» **What you are asked to do**
Copy out, exactly, the first line of the entries below and every line after it through the one containing "assert (HnT : NoDup".

» **Dataset extract**
Lemma inv_switch preempt s h x : inv (mk_world s h) -> tasks s !! current s = Some x -> (st x = TASK_STATUS_DEAD -> preempt = false) -> inv (mk_world (switch preempt x s) h).
Proof.
  intros I Hx Hdp. set (c := current s) in *. set (b := stays preempt s). set (L := line preempt s). set (new := default idle (head L)).
  assert (Hb : b = preempt || bool_decide (st x = TASK_STATUS_RUNNING)) by (unfold b, stays; fold c; by rewrite Hx).
  assert (HL : L = queue s ++ (if b then [c] else [])) by done. pose proof (inv_task _ I c x Hx) as Okc. cbn in Okc. pose proof (inv_nodup _ I) as Hq. pose proof (inv_current _ I) as Hcq. cbn in Hq, Hcq. fold c in Hcq.
  assert (HnL : NoDup L). { rewrite HL. destruct b; [|by rewrite app_nil_r]. apply NoDup_app. split_and!; [done| |apply NoDup_singleton]. intros u Hu ->%list_elem_of_singleton. done. }
  assert (HLin : forall u, u ∈ L <-> u ∈ queue s \/ (b = true /\ u = c)). { intros u. rewrite HL, elem_of_app. destruct b; [rewrite list_elem_of_singleton; naive_solver|split; [intros [?|?%not_elem_of_nil]; tauto|intros [?|[? ?]]; [tauto|done]]]. }
  (* who is on the queue or runs afterwards *)
  assert (Hon' : forall u, (u ∈ tail L \/ u = new) <-> u ∈ L \/ (L = [] /\ u = idle)). { intros u. unfold new. destruct L as [|t l]; cbn; [rewrite elem_of_nil; naive_solver|rewrite elem_of_cons; naive_solver]. }
  assert (Hnew : new ∉ tail L). { unfold new. destruct L as [|t l]; cbn; [apply not_elem_of_nil|]. by apply NoDup_cons in HnL as (? & _). }
  assert (Htl : forall u, u ∈ tail L -> u ∈ L) by (intros u; destruct L; [done|by right]).
  assert (HnT : NoDup (tail L)) by (destruct L; [apply NoDup_nil_2|]; by apply NoDup_cons in HnL as (_ & ?)).
  assert (HnotR : b = false -> st x <> TASK_STATUS_RUNNING). { intros E. rewrite Hb in E. apply orb_false_iff in E as (_ & E). by apply bool_decide_eq_false in E. }
  assert (Hdb : st x = TASK_STATUS_DEAD -> b = false). { intros E. rewrite Hb, (Hdp E), E. done. }
  eapply (inv_replace s h _ c x (set_run_queue b x)); try done; cbn.
  - intros u Hu. unfold on in Hu. cbn in Hu. fold L new in Hu. apply Hon' in Hu as [Hu|(_ & ->)]; [|by destruct (inv_fixed _ I) as (_ & ? & _)]. apply HLin in Hu as [Hu|(_ & ->)]; [apply (inv_on _ I); by left|by eexists].
  - apply (inv_sleeping _ I).
  - by left.
  - intros u z Hz Href Htid.
    assert (Honu : on (switch preempt x s) u <-> u ∈ L \/ (L = [] /\ u = idle)) by apply Hon'.
    destruct (decide (u = c)) as [->|Hne].
    + rewrite lookup_insert_eq in Hz. injection Hz as <-. destruct Okc. constructor; cbn in *; try done; fold b L new.
      * intros Hi. rewrite Honu, HLin. split; [intros ->; left; right; done|]. intros [[?|(? & _)]|(_ & ?)]; done.
      * intros Hi. destruct (ok_idle0 Hi) as (Hbl & _). split; [done|]. rewrite Honu, HLin. split; [|intros ->; left; right; done]. intros Hu%Htl. apply HLin in Hu as [Hu|(? & _)]; done.
      * intros Hr. rewrite Honu, HLin. left. right. split; [|done]. destruct b; [done|]. by destruct HnotR.
      * intros Hd. destruct (ok_dead0 Hd) as (_ & Hpc & Hfl & Hrp). split_and!; try done; [|intros _; by apply Hpc]. intros Hu%Htl. apply HLin in Hu as [Hu|(Hu & _)]; [done|]. rewrite (Hdb Hd) in Hu. done.
      * intros Hs. by destruct (ok_stack0 Hs).
    + rewrite lookup_insert_ne in Hz by done. pose proof (inv_task _ I u z Hz) as []. cbn in *. constructor; cbn; try done; fold b L new.
      * intros Hi. rewrite Honu, HLin, ok_on0 by done. unfold on. fold c. naive_solver.
      * intros Hi. destruct (ok_idle0 Hi) as (Hbl & Hq1 & Hq2). split; [done|]. rewrite Honu, HLin. split; [|intros Hr; destruct (Hq2 Hr); [by left; left|done]]. intros Hu%Htl. apply HLin in Hu as [Hu|(_ & ?)]; [by apply Hq1|done].
      * intros Hr. rewrite Honu, HLin. destruct (ok_running0 Hr); [by left; left|done].
      * intros Hd. destruct (ok_dead0 Hd) as (Hq1 & Hpc & Hfl & Hrp). split_and!; try done. { intros Hu%Htl. apply HLin in Hu as [Hu|(_ & ?)]; done. }
        intros ->. exfalso. assert (Hn : new ∈ L \/ (L = [] /\ new = idle)) by (apply Hon'; by right). destruct Hn as [Hn|(_ & Hn)]; [apply HLin in Hn as [?|(_ & ?)]; done|]. destruct (ok_idle0 Hn) as (E & _). congruence.
      * intros Hs. destruct (ok_stack0 Hs) as (Hd & _). split; [done|]. intros ->. assert (Hn : new ∈ L \/ (L = [] /\ new = idle)) by (apply Hon'; by right). destruct (ok_dead0 Hd) as (Hq1 & _). destruct Hn as [Hn|(_ & Hn)]; [apply HLin in Hn as [?|(_ & ?)]; done|]. destruct (ok_idle0 Hn) as (E & _). congruence.
Qed.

» **Output for this exercise**
Lemma inv_switch preempt s h x : inv (mk_world s h) -> tasks s !! current s = Some x -> (st x = TASK_STATUS_DEAD -> preempt = false) -> inv (mk_world (switch preempt x s) h).
Proof.
  intros I Hx Hdp. set (c := current s) in *. set (b := stays preempt s). set (L := line preempt s). set (new := default idle (head L)).
  assert (Hb : b = preempt || bool_decide (st x = TASK_STATUS_RUNNING)) by (unfold b, stays; fold c; by rewrite Hx).
  assert (HL : L = queue s ++ (if b then [c] else [])) by done. pose proof (inv_task _ I c x Hx) as Okc. cbn in Okc. pose proof (inv_nodup _ I) as Hq. pose proof (inv_current _ I) as Hcq. cbn in Hq, Hcq. fold c in Hcq.
  assert (HnL : NoDup L). { rewrite HL. destruct b; [|by rewrite app_nil_r]. apply NoDup_app. split_and!; [done| |apply NoDup_singleton]. intros u Hu ->%list_elem_of_singleton. done. }
  assert (HLin : forall u, u ∈ L <-> u ∈ queue s \/ (b = true /\ u = c)). { intros u. rewrite HL, elem_of_app. destruct b; [rewrite list_elem_of_singleton; naive_solver|split; [intros [?|?%not_elem_of_nil]; tauto|intros [?|[? ?]]; [tauto|done]]]. }
  (* who is on the queue or runs afterwards *)
  assert (Hon' : forall u, (u ∈ tail L \/ u = new) <-> u ∈ L \/ (L = [] /\ u = idle)). { intros u. unfold new. destruct L as [|t l]; cbn; [rewrite elem_of_nil; naive_solver|rewrite elem_of_cons; naive_solver]. }
  assert (Hnew : new ∉ tail L). { unfold new. destruct L as [|t l]; cbn; [apply not_elem_of_nil|]. by apply NoDup_cons in HnL as (? & _). }
  assert (Htl : forall u, u ∈ tail L -> u ∈ L) by (intros u; destruct L; [done|by right]).
  assert (HnT : NoDup (tail L)) by (destruct L; [apply NoDup_nil_2|]; by apply NoDup_cons in HnL as (_ & ?)).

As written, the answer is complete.